Fintech : rattraper le retard technologique

Directeur général d’Arkéa Lending Services, la plateforme de financement B2B du Crédit mutuel Arkéa

“On opère dans un milieu qui est relativement en retard sur les questions technologiques, rappelle Pierre-Éloi Acar. Quand on parle d’édition automatique, de signature électronique… c’est déjà disruptif. On est encore assez loin de tout ce qui est intelligence artificielle et blockchain. Notre enjeu est de faire accepter ces outils qui fonctionnent bien.

C’est en rendant l’écosystème financier perméable à l’innovation que les entreprises pourront rattraper ce retard technologique. Les start-up sont d’ailleurs au premier plan puisqu’elles “vont apporter de la valeur ajoutée dans l’écosystème de la finance de demain”. Mais leur marge de manœuvre demeure encore limitée. Tout d’abord le temps : les discussions avec les établissements de crédit peuvent prendre jusqu’à un an, alors qu’une fintech, techniquement, n’a pas un an devant elle.
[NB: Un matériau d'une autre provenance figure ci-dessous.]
(* ===== verification/VersionLife.v ===== *)
(** * The life of versions ([page_store/{mod,version,buffer_set}.rs], [jobs/*.rs])

    The tasks around the chain of versions. Clients pin the current version, switch to a
    new write buffer when theirs is full, flush, or wait for the reclaiming; the flush
    job makes a version of every sealed buffer, the reclaim job one of every compaction,
    and the cleanup job follows behind: when nobody can see a version any more, it
    releases its write buffer and removes the files that the next one obsoletes. This
    file has the loops of the jobs and of the clients, as steps from one [await] to the
    next; [VersionSafe] shows that they are safe together.

    Whoever has a version has its position in the chain. A task that waits on a latch goes
    on when it is open ([Latch]), one that waits for a permit when its condition holds
    ([Stall]); a step of a task whose wait is not over does nothing. *)

From stdpp Require Import base numbers list gmap.
From Stdlib Require Import ZArith Lia.
From S2P Require Import Prelude PageGroup WriteBuffer BufferSet Version Reclaim Latch Shutdown.

(** ** The state *)

Inductive SwitchPc := SwTry | SwAcquire | SwInstall.
#[global] Instance switch_pc_eq_dec : EqDecision SwitchPc.
Proof. solve_decision. Defined.

(** The clients, each with the version it has. [Switching] is a task in [switch_buffer]
    that has sealed the buffer [g]; [next] is [None] for a transaction that goes on, and
    for a flush whether it waits for the buffer. *)
Inductive Client :=
  | Pinned (i : nat)
  | FlushPermits (i : nat) (g : Z) (wait : bool)
  | FlushSwitch (i : nat) (g : Z) (wait : bool)
  | Switching (i : nat) (g : Z) (r : ReleaseState) (pc : SwitchPc) (next : option bool)
  | FlushWait (i : nat) (g : Z)
  | ReclaimCheck (i : nat)
  | ReclaimWait (i : nat).

(** The flush job: at the top of its loop, waiting for the buffer [g] to be flushable,
    writing its file, and after the edit was recorded: releasing the permit, waiting until
    no writer is stalled, waiting for the successor of the buffer, and telling that it was
    flushed. [FlDown] are the buffers that are left to flush after a shutdown. *)
Inductive FlushPc :=
  | FlStart
  | FlWait (i : nat) (g : Z)
  | FlRelease (i : nat) (g : Z)
  | FlNoWaiter (i : nat) (g : Z)
  | FlSuccessor (i : nat) (g : Z)
  | FlFlushed (i : nat) (g : Z)
  | FlDown (ids : list Z)
  | FlDownFlushed (g : Z) (ids : list Z)
  | FlDone.

(** The cleanup job: waiting for the version after [i], waiting for the release of [i],
    and cleaning up after the version before [i]. *)
Inductive CleanupPc := CuWaitNext (i : nat) | CuWaitReleased (i : nat) | CuCleanup (i : nat) | CuDone (i : nat).
Inductive ReclaimPc := RcReclaim (i : nat) | RcWaitNext (i : nat) | RcDone.

(** The latches of a version are the lists at its position, that of a write buffer is
    under its id. *)
Record Life := mkLife {
  lf_versions : list Version;
  lf_new_version : list Latch;
  lf_reclaiming : list Latch;
  lf_buffers : BufferSetVersion;
  lf_permits : Z;
  lf_flushed : gmap Z Latch;
  lf_disk : gmap Z unit;
  lf_shutdown : ShutdownCore;
  lf_clients : gmap Z Client;
  lf_flush : FlushPc;
  lf_cleanup : CleanupPc;
  lf_reclaim : ReclaimPc;
}.
(* ===== verification/VersionChain.v ===== *)
(** * The chain of versions and its holders

    The first half of the invariant of [VersionLife]: who can see which version. The
    cleanup job follows the chain; nobody has a version before the one it has released
    last, and the files of the versions from there on are on the disk. *)

From stdpp Require Import base numbers list gmap.
From Stdlib Require Import ZArith Lia.
From S2P Require Import Prelude PageGroup WriteBuffer BufferSet Version Reclaim Latch Shutdown VersionLife.

(** ** Latches for one event *)

Definition latch1 (open : bool) : Latch := mkLatch 1 (mkLatchCore (if open then 1 else 0) 1 ∅).
Lemma latch1_open b : is_open (latch1 b) = b.
Proof. by destruct b. Qed.
Lemma latch1_down : count_down (latch1 false) = Ok ([], latch1 true).
Proof. reflexivity. Qed.

(** ** Who keeps a version *)

Lemma alive_false held current i :
  alive held current i = false <-> forall j, (j <= i)%nat -> j <> current /\ j ∉ held.
Proof.
  induction i as [|i IH]; cbn [alive].
  - rewrite !orb_false_iff, !bool_decide_eq_false. split.
    + intros [[? ?] _] j Hj. by replace j with 0%nat by lia.
    + intros Ha. split; [|done]. apply (Ha 0%nat). lia.
  - rewrite !orb_false_iff, !bool_decide_eq_false, IH. split.
    + intros [[? ?] Ha] j Hj. destruct (decide (j = S i)) as [->|]; [done|]. apply Ha. lia.
    + intros Ha. split; [apply (Ha (S i)); lia|]. intros j Hj. apply Ha. lia.
Qed.

(** ** Positions *)

(** Nobody has a version before [freed]; the cleanup after the versions up to [cleaned]
    is done. *)
Definition freed (pc : CleanupPc) : nat := match pc with CuWaitNext i | CuWaitReleased i | CuCleanup i | CuDone i => i end.
Definition cleaned (pc : CleanupPc) : nat := match pc with CuWaitNext i | CuWaitReleased i | CuDone i => i | CuCleanup i => (i - 1)%nat end.
(** The versions from here on are not reclaimed yet. *)
Definition unreclaimed (pc : ReclaimPc) : option nat := match pc with RcReclaim i => Some i | RcWaitNext i => Some (S i) | RcDone => None end.

Definition first_step (w : Version) : Z := match v_reason w with ReasonFlush => 1 | ReasonCompact => 0 end.

Record chain_inv (vs : list Version) (nv rc : list Latch) (disk : gmap Z unit) (held : list nat) (cu : CleanupPc) (rp : ReclaimPc) : Prop := {
  ci_length : (0 < length vs)%nat /\ length nv = length vs /\ length rc = length vs;
  ci_new : forall i, (i < length vs)%nat -> nv !! i = Some (latch1 (bool_decide (S i < length vs)%nat));
  ci_reclaiming : forall i, (i < length vs)%nat -> exists b, rc !! i = Some (latch1 b) /\
    forall p, unreclaimed rp = Some p -> (p <= i)%nat -> b = false;
  ci_held : forall p, p ∈ held -> (freed cu <= p < length vs)%nat;
  ci_cleanup : (freed cu < length vs)%nat /\ (forall i, cu = CuCleanup i -> (0 < i)%nat);
  ci_files : forall i v f, (cleaned cu <= i)%nat -> vs !! i = Some v -> is_Some (v_files v !! f) -> is_Some (disk !! f);
  ci_obsoleted : forall i j w v f, (i <= j)%nat -> vs !! i = Some w -> vs !! j = Some v -> f ∈ v_obsoleted_files w -> v_files v !! f = None;
  ci_first : forall i v w, vs !! i = Some v -> vs !! S i = Some w -> v_first_buffer_id w = v_first_buffer_id v + first_step w;
}.

Section chain.
Context {vs : list Version} {nv rc : list Latch} {disk : gmap Z unit} {held : list nat} {cu : CleanupPc} {rp : ReclaimPc}.
Context (Hc : chain_inv vs nv rc disk held cu rp).

Lemma cleaned_freed pc : (cleaned pc <= freed pc)%nat.
Proof. destruct pc; cbn; lia. Qed.

Lemma chain_held held' : (forall p, p ∈ held' -> p ∈ held \/ (freed cu <= p < length vs)%nat) -> chain_inv vs nv rc disk held' cu rp.
Proof using Hc.
  intros Hh. pose proof Hc as [L N R H C F O D]. split; [done|done|done| |done..].
  intros p [Hp|Hp]%Hh; [by apply H|done].
Qed.
Lemma chain_disk disk' : (forall f, is_Some (disk !! f) -> is_Some (disk' !! f)) -> chain_inv vs nv rc disk' held cu rp.
Proof using Hc. intros Hd. pose proof Hc as [L N R H C F O D]. split; [done..| |done|done]. intros i v f Hi Hv Hf. eapply Hd, F; done. Qed.

Lemma chain_current : exists v, last vs = Some v /\ vs !! (length vs - 1)%nat = Some v.
Proof using Hc.
  destruct (ci_length _ _ _ _ _ _ _ Hc) as [Hl _]. rewrite last_lookup. replace (pred (length vs)) with (length vs - 1)%nat by lia.
  destruct (lookup_lt_is_Some_2 vs (length vs - 1)%nat) as [v Hv]; [lia|]. rewrite Hv. eauto.
Qed.
Lemma chain_lookup p : p ∈ held -> exists v, vs !! p = Some v.
Proof using Hc. intros Hp%(ci_held _ _ _ _ _ _ _ Hc). apply lookup_lt_is_Some_2. lia. Qed.

(** The ids of the first buffers only grow. *)
Lemma chain_first_mono i j v w : (i <= j)%nat -> vs !! i = Some v -> vs !! j = Some w -> v_first_buffer_id v <= v_first_buffer_id w.
Proof using Hc.
  intros Hij Hv. revert w. induction Hij as [|j Hij IH]; intros w Hw; [assert (v = w) as -> by congruence; lia|].
  destruct (lookup_lt_is_Some_2 vs j) as [u Hu]; [apply lookup_lt_Some in Hw; lia|]. specialize (IH u Hu).
  rewrite (ci_first _ _ _ _ _ _ _ Hc j u w Hu Hw). unfold first_step. destruct (v_reason w); lia.
Qed.

(** Every file of a version that somebody has is on the disk. *)
Lemma chain_held_file p v f : p ∈ held -> vs !! p = Some v -> is_Some (v_files v !! f) -> is_Some (disk !! f).
Proof using Hc.
  intros Hp Hv. eapply (ci_files _ _ _ _ _ _ _ Hc); [|done]. apply (ci_held _ _ _ _ _ _ _ Hc) in Hp.
  pose proof (cleaned_freed cu). lia.
Qed.

(** A new version, after the current one [v]. *)
Lemma chain_install v w disk' held' :
  last vs = Some v -> v_first_buffer_id w = v_first_buffer_id v + first_step w ->
  (forall f, is_Some (disk !! f) -> is_Some (disk' !! f)) ->
  (forall f, is_Some (v_files w !! f) -> is_Some (disk' !! f)) ->
  (forall f u, u ∈ vs ++ [w] -> is_Some (v_files w !! f) -> f ∉ v_obsoleted_files u) ->
  (forall p, p ∈ held' -> p ∈ held) ->
  chain_inv (vs ++ [w]) (<[(length vs - 1)%nat := latch1 true]> nv ++ [latch1 false]) (rc ++ [latch1 false]) disk' held' cu rp.
Proof using Hc.
  intros Hv Hfirst Hdisk Hfiles Hobs Hh. pose proof Hc as [(L1 & L2 & L3) N R H [C1 C2] F O D].
  assert (Hvl : vs !! (length vs - 1)%nat = Some v) by (rewrite last_lookup in Hv; by replace (length vs - 1)%nat with (pred (length vs)) by lia).
  split.
  - rewrite !length_app, length_insert. cbn. lia.
  - intros i Hi. rewrite length_app in *. cbn in Hi |- *. destruct (decide (i = length vs)) as [->|Hne].
    + rewrite bool_decide_false by lia. rewrite list_lookup_middle; [done|]. by rewrite length_insert.
    + rewrite bool_decide_true by lia. rewrite lookup_app_l by (rewrite length_insert; lia).
      destruct (decide (i = (length vs - 1)%nat)) as [->|]; [by rewrite list_lookup_insert_eq by lia|].
      rewrite list_lookup_insert_ne by done. rewrite N by lia. by rewrite bool_decide_true by lia.
  - intros i Hi. rewrite length_app in Hi. cbn in Hi. destruct (decide (i = length vs)) as [->|Hne].
    + exists false. split; [by rewrite list_lookup_middle|done].
    + destruct (R i) as (b & Hb & Hp); [lia|]. exists b. by rewrite lookup_app_l by lia.
  - intros p Hp%Hh%H. rewrite length_app. cbn. lia.
  - rewrite length_app. cbn. split; [lia|done].
  - intros i u f Hi Hu Hf. apply lookup_app_Some in Hu as [Hu|[Hge Hu]]; [by eapply Hdisk, F|].
    apply list_lookup_singleton_Some in Hu as [_ <-]. by apply Hfiles.
  - intros i j w1 w2 f Hij Hi Hj Hf. apply lookup_app_Some in Hj as [Hj|[Hge Hj]].
    + eapply (O i j); [done| |done|done]. rewrite lookup_app_l in Hi; [done|]. apply lookup_lt_Some in Hj. lia.
    + apply list_lookup_singleton_Some in Hj as [_ <-]. apply eq_None_not_Some. intros Hs.
      apply (Hobs f w1); [by eapply list_elem_of_lookup_2|done|done].
  - intros i v1 w1 Hi Hi'. apply lookup_app_Some in Hi' as [Hi'|[Hge Hi']].
    + eapply D; [|done]. rewrite lookup_app_l in Hi; [done|]. apply lookup_lt_Some in Hi'. lia.
    + apply list_lookup_singleton_Some in Hi' as [He <-]. assert (i = (length vs - 1)%nat) as -> by lia.
      rewrite lookup_app_l in Hi by lia. assert (v1 = v) as -> by congruence. done.
Qed.

(** ** The jobs *)

Lemma chain_reclaim rc' rp' held' :
  (forall p, p ∈ held' -> p ∈ held \/ (freed cu <= p < length vs)%nat) ->
  length rc' = length rc ->
  (forall i, (i < length vs)%nat -> exists b, rc' !! i = Some (latch1 b) /\ forall p, unreclaimed rp' = Some p -> (p <= i)%nat -> b = false) ->
  chain_inv vs nv rc' disk held' cu rp'.
Proof using Hc.
  intros Hh Hl Hr. pose proof Hc as [(L1 & L2 & L3) N R H C F O D]. split; [lia|done|done| |done..].
  intros p [Hp|Hp]%Hh; [by apply H|done].
Qed.

Lemma chain_cleanup cu' held' :
  (forall p, p ∈ held' -> (freed cu' <= p < length vs)%nat) ->
  (freed cu' < length vs)%nat -> (forall i, cu' = CuCleanup i -> (0 < i)%nat) -> (cleaned cu <= cleaned cu')%nat ->
  chain_inv vs nv rc disk held' cu' rp.
Proof using Hc.
  intros Hh Hf Hi Hcl. pose proof Hc as [L N R H C F O D]. split; [done|done|done|done|done| |done|done].
  intros i v f Hle. apply F. lia.
Qed.

(** The files that the version at [i] obsoletes leave the disk. *)
Lemma chain_clean i v held' :
  cu = CuCleanup i -> vs !! i = Some v -> (forall p, p ∈ held' -> p ∈ held) ->
  Forall (λ f, v_files v !! f = None) (elements (v_obsoleted_files v)) /\
  chain_inv vs nv rc (base.filter (λ e, e.1 ∉ v_obsoleted_files v) disk) held' (CuWaitNext i) rp.
Proof using Hc.
  intros -> Hv Hh. pose proof Hc as [L N R H C F O D]. split.
  - apply Forall_forall. intros f Hf%elem_of_elements. by apply (O i i v v f).
  - split; [done|done|done| |split; [apply C|done]| |done|done]; cbn [freed cleaned] in *.
    + intros p Hp%Hh. by apply H.
    + intros j w f Hj Hw Hs. destruct (F j w f) as [u Hu]; [lia|done|done|]. exists u. apply map_lookup_filter_Some_2; [done|].
      cbn. intros Hin. rewrite (O i j v w f) in Hs by done. by destruct Hs.
Qed.
End chain.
Ensuite, les contraintes réglementaires. Dans ce contexte, le soutien du groupe Arkéa est forcément précieux ! »

La plateformisation est sans aucun doute une des clés pour l’assurance et la banque de demain mais accélérer et accompagner les start-up disruptives dans ce domaine n’est pas pour autant suffisant. C’est aussi et surtout un travail d’identification des besoins opérationnels des entreprises et un effort d’intégration des solutions plus agiles au sein même des métiers.